Continuous Random Variables - Joint Probability Distribution
In many physical and mathematical settings, two quantities might vary probabilistically in a way such that the distribution of each depends on the other. In this case, it is no longer sufficient to consider probability distributions of single random variables independently.

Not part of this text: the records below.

(** Printing a machine integer and reading it back is the identity. *)
Lemma Atoi_Itoa (z : Z) : int64_ok z -> Atoi (Itoa z) = Some z.
Proof.
  intros [H1 H2]. unfold Atoi. rewrite parse_dec_Itoa.
  by rewrite (proj2 (Z.leb_le _ _) H1), (proj2 (Z.leb_le _ _) H2).
Qed.
#[export] Hint Rewrite Atoi_Itoa : gateway.

(** [map] after [filter], by membership. *)
Lemma elem_of_map_filter {A B} (g : A -> B) f (l : list A) x :
  x ∈ l -> f x = true -> g x ∈ map g (List.filter f l).
Proof.
  intros Hx Hf. apply list_elem_of_fmap. exists x. split; [done|].
  apply list_elem_of_In, filter_In. split; [by apply list_elem_of_In|done].
Qed.
Lemma Forall_map_filter {A B} (P : B -> Prop) (g : A -> B) f (l : list A) :
  (forall x, x ∈ l -> f x = true -> P (g x)) -> Forall P (map g (List.filter f l)).
Proof.
  intros H. apply Forall_forall. intros y Hy. apply list_elem_of_fmap in Hy as (x & -> & Hx).
  apply list_elem_of_In, filter_In in Hx as [Hx Hf]. apply H; [by apply list_elem_of_In|done].
Qed.
(** Every element on the right of a [Forall2] has its partner. *)
Lemma Forall2_partner_r {A B} (R : A -> B -> Prop) l k y :
  Forall2 R l k -> y ∈ k -> exists x, x ∈ l /\ R x y.
Proof.
  intros H Hy. apply list_elem_of_lookup in Hy as [i Hy]. destruct (Forall2_lookup_r _ _ _ _ _ H Hy) as (x & Hx & HR).
  exists x. split; [by eapply list_elem_of_lookup_2|done].
Qed.
Lemma Forall2_partner_l {A B} (R : A -> B -> Prop) l k x :
  Forall2 R l k -> x ∈ l -> exists y, y ∈ k /\ R x y.
Proof.
  intros H Hx. apply list_elem_of_lookup in Hx as [i Hx]. destruct (Forall2_lookup_l _ _ _ _ _ H Hx) as (y & Hy & HR).
  exists y. split; [by eapply list_elem_of_lookup_2|done].
Qed.

Lemma Itoa_inj (a b : Z) : Itoa a = Itoa b -> a = b.
Proof. intros H. pose proof (parse_dec_Itoa a) as H1. rewrite H, parse_dec_Itoa in H1. congruence. Qed.
Lemma str_app_inj (p s t : string) : p +:+ s = p +:+ t -> s = t.
Proof. intros H. pose proof (CutPrefix_app p s) as H1. rewrite H, CutPrefix_app in H1. congruence. Qed.

(** ** Strings of graphic ASCII characters have nothing to trim *)

Lemma rev_app_forallb f s t : str_forallb f (String.rev_app s t) = str_forallb f s && str_forallb f t.
Proof. revert t. induction s as [|c s IH]; intros t; simpl; [done|]. rewrite IH. simpl. by destruct (f c), (str_forallb f s). Qed.

Lemma rev_app_rev_app s t u : String.rev_app (String.rev_app s t) u = String.rev_app t (s +:+ u).
Proof. revert t u. induction s as [|c s IH]; intros t u; [done|]. simpl. rewrite IH. done. Qed.
Lemma str_take_app (p r : string) : str_take (String.length p) (p +:+ r) = p.
Proof. induction p as [|c p IH]; [by destruct r|]. exact (f_equal (String c) IH). Qed.
Lemma str_length_app (p r : string) : String.length (p +:+ r) = (String.length p + String.length r)%nat.
Proof. induction p as [|c p IH]; [done|]. exact (f_equal S IH). Qed.
(** A filter that keeps everything, or nothing. *)
Lemma filter_all {A} (f : A -> bool) l : Forall (fun x => f x = true) l -> List.filter f l = l.
Proof. induction 1 as [|x l Hx _ IH]; [done|]. simpl. by rewrite Hx, IH. Qed.
Lemma filter_none {A} (f : A -> bool) l : Forall (fun x => f x = false) l -> List.filter f l = [].
Proof. induction 1 as [|x l Hx _ IH]; [done|]. simpl. by rewrite Hx, IH. Qed.
Lemma str_app_assoc (a b c : string) : (a +:+ b) +:+ c = a +:+ (b +:+ c).
Proof.
  induction a as [|x a IH]; [done|].
  change (String x ((a +:+ b) +:+ c) = String x (a +:+ (b +:+ c))). by rewrite IH.
Qed.
Lemma str_app_nil s : s +:+ "" = s.
Proof. induction s as [|c s IH]; [done|]. change (String c (s +:+ "") = String c s). by rewrite IH. Qed.
Lemma str_rev_rev s : String.rev (String.rev s) = s.
Proof. unfold String.rev. rewrite rev_app_rev_app. simpl. apply str_app_nil. Qed.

One must use the joint probability distribution of the continuous random variables, which takes into account how the distribution of one variable may change when the value of another variable changes.
Contents
Definition of Joint Probability Distribution
The probability that the ordered pairs of random variables \((X,Y)\) take values in the (open or closed) intervals \([a,b]\) and \([c,d],\) respectively, is given by the integral of a function called the joint probability density function \(f_{XY} (x,y):\)
\[P(a\leq X \leq b, c\leq Y\leq d) = \int_a^b \int_c^d f_{XY} (x,y) \,dy\, dx.\]
In the discrete case, if \(X\) and \(Y\) are two random variables, then to each pair of possible outcomes \(X=x\) and \(Y=y\) can be assigned the number \(p_{_{XY}} (x,y)\), the probability of that pair of outcomes. The sum over all possible pairs of outcomes is then equal to one in the discrete case:
\[\sum_{xy} p_{_{XY}}(x,y) = 1.\]
As before, the generalization to the continuous case follows by replacing the sums with integrals and \(p_{xy}\) with \(f_{XY}:\)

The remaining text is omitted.